▸ **Exercise requirements**
From the records below, copy out exactly the lines from the one containing "Lemma get_user_memory_keeps s" to the one containing "- apply wp_ret, wp_bind.", both included. Add nothing else.

▸ **Extracted information**
Lemma user_path_snoc : user_path = user_dir ++ [USER_MEMORY_FILENAME].
Proof. unfold get_user_memory_path. by rewrite removelast_last. Qed.

(** The entry of a user alone has changed in the cache. *)
Definition cache_kept (s s' : memory) : Prop := forall v, v <> user_id -> my_cache s' !! v = my_cache s !! v.

Lemma get_user_memory_keeps s :
  wp (get_user_memory data_dir user_id) (fun _ s' => my_fs s' = my_fs s /\ cache_kept s s')
    (fun s' => my_fs s' = my_fs s /\ cache_kept s s') s.
Proof.
  assert (C : forall c s', my_fs s' = my_fs s -> cache_kept s s' ->
    my_fs (mkMemory (my_fs s') (<[user_id := c]> (my_cache s'))) = my_fs s /\
    cache_kept s (mkMemory (my_fs s') (<[user_id := c]> (my_cache s')))).
  { intros c s' E K. split; [done|]. intros v N. cbn. rewrite lookup_insert_ne by done. by apply K. }
  unfold get_user_memory, get_begin. apply wp_bind, wp_bind, wp_gets. destruct (my_cache s !! user_id) as [c|].
  { by apply wp_ret. }
  apply wp_bind, wp_gets. destruct (exists_ _ _); cbn [negb].
  - apply wp_ret, wp_bind. pose proof (keeps_read_text user_path (my_fs s)) as K. unfold wp, get_read, on_disk in *.
    destruct (read_text user_path (my_fs s)) as [[c|e] fs]; cbn in K; subst fs; [|done]. by apply C.
  - apply wp_bind. unfold wp. cbn. by apply C.
Qed.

▸ **Answer to this task**
Lemma get_user_memory_keeps s :
  wp (get_user_memory data_dir user_id) (fun _ s' => my_fs s' = my_fs s /\ cache_kept s s')
    (fun s' => my_fs s' = my_fs s /\ cache_kept s s') s.
Proof.
  assert (C : forall c s', my_fs s' = my_fs s -> cache_kept s s' ->
    my_fs (mkMemory (my_fs s') (<[user_id := c]> (my_cache s'))) = my_fs s /\
    cache_kept s (mkMemory (my_fs s') (<[user_id := c]> (my_cache s')))).
  { intros c s' E K. split; [done|]. intros v N. cbn. rewrite lookup_insert_ne by done. by apply K. }
  unfold get_user_memory, get_begin. apply wp_bind, wp_bind, wp_gets. destruct (my_cache s !! user_id) as [c|].
  { by apply wp_ret. }
  apply wp_bind, wp_gets. destruct (exists_ _ _); cbn [negb].
  - apply wp_ret, wp_bind. pose proof (keeps_read_text user_path (my_fs s)) as K. unfold wp, get_read, on_disk in *.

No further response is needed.